Give back nothing but the number of lines in these entries that contain the word "convertor".

§ Data excerpts:

--- START ---

(** [if match.group('tournament_ident'): ... else: ...]; the result is
    the local variable [currency]. *)
Definition header_game_type (match_ : option caps) : M (option string) :=
  tournament_ident ← lift (group match_ "tournament_ident");
  if truthy tournament_ident
  then
    _ ← setattr "game_type" (VGameType TOUR);
    _ ← setattr "tournament_ident" (VGroup tournament_ident);
    tournament_level ← lift (group match_ "tournament_level");
    _ ← setattr "tournament_level" (VGroup tournament_level);
    currency ← lift (group match_ "currency");
    buyin ← lift (group match_ "buyin");
    d ← (if truthy buyin then lift (Decimal_of buyin)
         else mret Decimal.zero);
    _ ← setattr "buyin" (VDecimal d);
    rake ← lift (group match_ "rake");
    d ← (if truthy rake then lift (Decimal_of rake)
         else mret Decimal.zero);
    _ ← setattr "rake" (VDecimal d);
    mret currency
  else
    _ ← setattr "game_type" (VGameType CASH);
    _ ← setattr "tournament_ident" VNone;
    _ ← setattr "tournament_level" VNone;
    currency ← lift (group match_ "cash_currency");
    _ ← setattr "buyin" VNone;
    _ ← setattr "rake" VNone;
    mret currency.

(** [if match.group('freeroll') and not currency: currency = 'USD'] *)
Definition freeroll_default (freeroll currency : option string)
  : option string :=
  if truthy freeroll && negb (truthy currency) then Some "USD" else currency.

(** The money type and the currency, from the local [currency]. *)
Definition header_currency (match_ : option caps) (currency : option string)
  : M unit :=
  freeroll ← lift (group match_ "freeroll");
  let currency := freeroll_default freeroll currency in
  if negb (truthy currency)
  then
    _ ← setitem_extra "money_type" PLAY;
    setattr "currency" VNone
  else
    _ ← setitem_extra "money_type" REAL;
    c ← lift (or_raise ValueError (Currency (default "" currency)));
    setattr "currency" (VCurrency c).

(** The game, the limit and the date; then the header is parsed. *)
Definition header_game_limit_date (match_ : option caps) : M unit :=
  game ← lift (group match_ "game");
  g ← lift (or_raise ValueError (Game (default "" game)));
  _ ← setattr "game" (VGame g);
  limit ← lift (group match_ "limit");
  l ← lift (or_raise ValueError (Limit (default "" limit)));
  _ ← setattr "limit" (VLimit l);
  date ← lift (group match_ "date");
  _ ← _parse_date date;
  setattr "header_parsed" (VBool true).

(** [parse_header] *)
Definition parse_header : M unit :=
  _ ← _split_raw;
  splitted ← get_splitted;
  line ← item splitted 0;
  let match_ := Re.match_ _header_re line in
  _ ← setattr "extra" (VDict ∅);
  _ ← header_ident_blinds match_;
  currency ← header_game_type match_;
  _ ← header_currency match_ currency;
  header_game_limit_date match_.

(** [_parse_table] *)
Definition _parse_table : M unit :=
  splitted ← get_splitted;
  line ← item splitted 1;
  let table_match := Re.match_ _table_re line in
  _ ← setattr "_table_match" (VMatch table_match);
  table_name ← lift (group table_match "1");
  _ ← setattr "table_name" (VGroup table_name);
  g2 ← lift (group table_match "2");
  n ← lift (int_of g2);
  setattr "max_players" (VInt n).

(** Modelled from the spec: [_init_seats] of the base class, not in
    this module: a "fixed-size array" of seats, "unseated slots left
    as explicit empty placeholders"; the placeholder of seat [k] is
    the player the tests expect,
    [_Player(name='Empty Seat k', stack=0, seat=k, combo=None)]. *)
Definition empty_seat (k : nat) : Player :=
  _Player ("Empty Seat " +:+ pretty k) Decimal.zero (Z.of_nat k) None.

Definition _init_seats (player_num : Z) : list Player :=
  List.map empty_seat (List.seq 1 (Z.to_nat player_num)).
Lemma put_outcomes_lookup JIRA_DOMAIN put tickets i :
  put_outcomes JIRA_DOMAIN put tickets !! i
  = (fun ticket => (ticket, put_outcome JIRA_DOMAIN put i ticket)) <$> tickets !! i.
Proof. unfold put_outcomes. apply list_lookup_imap. Qed.

Lemma put_outcomes_elem JIRA_DOMAIN put tickets entry :
  entry ∈ put_outcomes JIRA_DOMAIN put tickets <->
  exists i ticket, tickets !! i = Some ticket /\
    entry = (ticket, put_outcome JIRA_DOMAIN put i ticket).
Proof.
  rewrite list_elem_of_lookup. split.
  - intros [i Hi]. rewrite put_outcomes_lookup in Hi.
    destruct (tickets !! i) as [ticket|] eqn:E; [|discriminate].
    exists i, ticket. split; [exact E|]. simpl in Hi. congruence.
  - intros (i & ticket & Ht & ->). exists i.
    rewrite put_outcomes_lookup, Ht. reflexivity.
Qed.

(** X2: a ticket is recorded by what its own request did, whatever happened
    to the others: its key is among the updated keys when the request
    succeeded, and it is among the failed entries with the text of the
    exception when the request raised; [success] is true exactly when some
    request succeeded. *)
Theorem update_tickets_recorded JIRA_DOMAIN put (tickets : list RewrittenTicket) :
  let result := update_tickets JIRA_DOMAIN put tickets in
  (forall i ticket, tickets !! i = Some ticket ->
     match put_outcome JIRA_DOMAIN put i ticket with
     | PutOk => rt_key ticket ∈ updated_tickets result
     | PutRaised message => (rt_key ticket, message) ∈ failed_tickets result
     end)
  /\ (success result = true <->
      exists i ticket, tickets !! i = Some ticket /\
        put_outcome JIRA_DOMAIN put i ticket = PutOk)
  /\ (tickets = [] -> success result = false).
Proof.
  intros result. subst result.
  destruct (update_tickets_lists JIRA_DOMAIN put tickets) as (-> & -> & ->).
  split; [|split].
  - intros i ticket Ht.
    assert (Hin : (ticket, put_outcome JIRA_DOMAIN put i ticket)
                  ∈ put_outcomes JIRA_DOMAIN put tickets).
    { apply put_outcomes_elem. exists i, ticket. split; [exact Ht|reflexivity]. }
    destruct (put_outcome JIRA_DOMAIN put i ticket) as [|message] eqn:E;
      apply list_elem_of_omap; eexists; (split; [exact Hin|]).
    + reflexivity.
    + reflexivity.
  - rewrite Nat.ltb_lt. split.
    + intros Hlen.
      destruct (omap updated_key (put_outcomes JIRA_DOMAIN put tickets)) as [|k ks] eqn:E;
        [simpl in Hlen; lia|].
      assert (Hk : k ∈ omap updated_key (put_outcomes JIRA_DOMAIN put tickets))
        by (rewrite E; apply list_elem_of_here).
      apply list_elem_of_omap in Hk as ([t o] & Hin & Hkey).
      apply put_outcomes_elem in Hin as (i & ticket & Ht & [= -> ->]).
      exists i, ticket. split; [exact Ht|].
      unfold updated_key in Hkey. simpl in Hkey.
      destruct (put_outcome JIRA_DOMAIN put i ticket); [reflexivity|discriminate].
    + intros (i & ticket & Ht & Hok).
      assert (Hk : rt_key ticket ∈ omap updated_key (put_outcomes JIRA_DOMAIN put tickets)).
      { apply list_elem_of_omap. exists (ticket, PutOk). split; [|reflexivity].
        apply put_outcomes_elem. exists i, ticket. split; [exact Ht|]. rewrite Hok.
        reflexivity. }
      destruct (omap updated_key _); [inversion Hk|simpl; lia].
  - intros ->. reflexivity.
Qed.
Lemma download_guarded (ud : FetchData) :
  tar = tar_command ud -> runs_guarded policy tar (download' ud d).
Proof.
  intros Htar. unfold download, download_steps, _write_configspec.
  apply guarded_bind; [|intros _; apply clean_guarded].
  apply guarded_bind; [apply guarded_call_event | intros _].
  apply guarded_bind; [unfold bb_utils_mkdirhier; silent | intros _].
  apply guarded_bind;
    [apply guarded_bind;
       [apply guarded_call_event | intros _; unfold open_write; silent]
    | intros _].
  apply guarded_bind; [silent | intros cmd].
  eapply guarded_checked_command; [intros w; apply try_mkview_trace | intros _].
  apply guarded_bind; [silent | intros cmd'].
  eapply guarded_checked_command; [intros w; apply run_trace | intros _].
  apply guarded_bind; [unfold shutil_copyfile; silent | intros _].
  rewrite <- Htar. apply guarded_tar_command. intros _. silent.
Qed.

End Guarded.

(** X10: whatever the client and the network policy do, in a run of
    [download], and in a run of [clean], every command handed to
    [runfetchcmd] other than tar comes right after a network check of this
    very command line that has passed; a check that is refused is the last
    event of the run, so the command it was asked for, and every later one,
    is not run; and a run that returns has passed all its checks. *)
Theorem commands_are_checked
    (runfetchcmd :
       string -> DataStore -> option string -> list string -> FS ->
       Result string * FS)
    (check_network_access : DataStore -> string -> string -> Result unit)
    (fetch_error_msg : string -> string)
    (ud : FetchData) (d : DataStore) :
  runs_guarded (check_network_access d) (tar_command ud)
    (download runfetchcmd check_network_access fetch_error_msg ud d) /\
  runs_guarded (check_network_access d) (tar_command ud)
    (clean runfetchcmd check_network_access fetch_error_msg ud d).
Proof.
  split; [apply download_guarded; reflexivity | apply clean_guarded].
Qed.
Lemma steps_next : steps R next.
Proof. intros s. unfold next. destruct (inputfile s); apply R_refl. Qed.

Lemma steps_get_self : steps R get_self.
Proof. intros s. apply R_refl. Qed.

Lemma steps_timeout {A} : steps R (fun _ => @Timeout A).
Proof. intros s. exact I. Qed.

Lemma steps_bind {A B} (m : M A) (k : A -> M B) :
  steps R m -> (forall a, steps R (k a)) -> steps R (bind m k).
Proof.
  intros Hm Hk s. unfold bind. specialize (Hm s).
  destruct (m s) as [a s1|e s1|]; [|assumption|exact I].
  specialize (Hk a s1). destruct (k a s1); try exact I; eapply R_trans; eassumption.
Qed.

Lemma steps_modify (f : GAMESS -> GAMESS) :
  (forall g, R g (f g)) -> steps R (modify f).
Proof. intros H s. apply H. Qed.

Lemma steps_while_next {A} (cond : string -> res bool)
    (body : string -> A -> res A) (line : string) (acc : A) :
  steps R (while_next cond body line acc).
Proof.
  intros s. unfold while_next.
  destruct (while_lines cond body line acc (inputfile s)) as [[r|e] rest];
    apply R_refl.
Qed.

Lemma steps_skip_lines (n : nat) : forall line, steps R (skip_lines n line).
Proof.
  induction n as [|n IH]; intros line; simpl.
  - apply steps_ret.
  - apply steps_bind; [apply steps_next | intros l; apply IH].
Qed.

Lemma steps_find_modes (line : string) : steps R (find_modes line).
Proof.
  intros s. unfold find_modes.
  destruct (modes_lines line false (inputfile s)) as [[r|e] rest]; apply R_refl.
Qed.

Lemma steps_attr {A} (get : GAMESS -> option A) : steps R (attr get).
Proof.
  intros s. unfold attr, bind, get_self, lift.
  destruct (get (self s)); apply R_refl.
Qed.

Lemma steps_budget : steps R budget.
Proof. intros s. apply R_refl. Qed.

Lemma steps_while_M {A} (cond : A -> M bool) (step : A -> M A) :
  (forall a, steps R (cond a)) ->
  (forall a, steps R (step a)) ->
  forall fuel a, steps R (while_M fuel cond step a).
Proof.
  intros Hc Hs. induction fuel as [|fuel IH]; intros a; cbn [while_M];
    (apply steps_bind; [apply Hc|]); intros [|];
    try apply steps_ret; try apply steps_timeout.
  apply steps_bind; [apply Hs | intros a'; apply IH].
Qed.

Lemma steps_for_fold {A B} (body : A -> B -> M B) :
  (forall x b, steps R (body x b)) ->
  forall xs b, steps R (for_fold xs body b).
Proof.
  intros Hb. induction xs as [|x xs IH]; intros b; cbn [for_fold].
  - apply steps_ret.
  - apply steps_bind; [apply Hb | intros b'; apply IH].
Qed.

End Steps.

(** Takes a goal [steps R m] apart along the binds and the tests of [m];
    what is left are the steps that change the parser object. *)
Ltac steps_tac :=
  repeat first
    [ apply steps_ret; assumption
    | apply steps_raise; assumption
    | apply steps_lift; assumption
    | apply steps_next; assumption
    | apply steps_get_self; assumption
    | apply steps_timeout
    | apply steps_while_next; assumption
    | apply steps_skip_lines; assumption
    | apply steps_find_modes; assumption
    | apply steps_attr; assumption
    | apply steps_budget; assumption
    | apply steps_bind; [assumption | | intros ]
    | match goal with
      | |- steps _ (if ?b then _ else _) => destruct b
      | |- steps _ (match ?x with _ => _ end) => destruct x
      | |- steps _ (let (_, _) := ?x in _) => destruct x
      end ].

Section BlockSteps.

Variable convertor : float -> string -> string -> float.
Variable R : GAMESS -> GAMESS -> Prop.
Hypothesis R_refl : forall g, R g g.
Hypothesis R_trans : forall g1 g2 g3, R g1 g2 -> R g2 g3 -> R g1 g3.

(** The assignments to attributes that [R] lets through. *)
Hypothesis R_geooptfinished : forall v g, R g (set_geooptfinished v g).
Hypothesis R_cihamtyp : forall v g, R g (set_cihamtyp v g).
Hypothesis R_geotargets : forall v g, R g (set_geotargets v g).
Hypothesis R_scfenergies : forall v g, R g (set_scfenergies v g).
Hypothesis R_ccenergies : forall v g, R g (set_ccenergies v g).
Hypothesis R_etsecs : forall v g, R g (set_etsecs v g).
Hypothesis R_etsyms : forall v g, R g (set_etsyms v g).
Hypothesis R_vibfreqs : forall v g, R g (set_vibfreqs v g).
Hypothesis R_vibirs : forall v g, R g (set_vibirs v g).
Hypothesis R_vibdisps : forall v g, R g (set_vibdisps v g).
Hypothesis R_vibramans : forall v g, R g (set_vibramans v g).
Hypothesis R_gbasis : forall v g, R g (set_gbasis v g).

Lemma steps_init_list {A} (get : GAMESS -> option (list A))
    (set : option (list A) -> GAMESS -> GAMESS) :
  (forall v g, R g (set v g)) -> steps R (init_list get set).
Proof.
  intros H. apply steps_modify. intros g. destruct (get g); [apply R_refl | apply H].
Qed.

(** Closes the goals [steps_tac] leaves: assignments [R] lets through. *)
Ltac steps_set :=
  first [ apply steps_init_list; solve [auto]
        | apply steps_modify; intros; solve [auto]
        | intros ?; solve [auto] ].

Lemma steps_opttol_loop (temp : list string) :
  forall xs i, steps R (opttol_loop temp i xs).
Proof.
  induction xs as [|x xs IH]; intros i; simpl; steps_tac;
    first [apply IH | steps_set].
Qed.

Lemma steps_extract_opttol (line : string) : steps R (extract_opttol line).
Proof.
  unfold extract_opttol. steps_tac. apply steps_opttol_loop.
Qed.

Lemma steps_extract_scfenergy (line : string) :
  steps R (extract_scfenergy convertor line).
Proof. unfold extract_scfenergy. steps_tac; steps_set. Qed.

Lemma steps_extract_ccd (line : string) : steps R (extract_ccd convertor line).
Proof. unfold extract_ccd. steps_tac; steps_set. Qed.

Lemma steps_extract_ccsd (line : string) : steps R (extract_ccsd convertor line).
Proof. unfold extract_ccsd. steps_tac; steps_set. Qed.

Lemma steps_extract_cihamtyp (line : string) : steps R (extract_cihamtyp line).
Proof. unfold extract_cihamtyp. steps_tac; steps_set. Qed.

--- END ---

§ Written answer: 4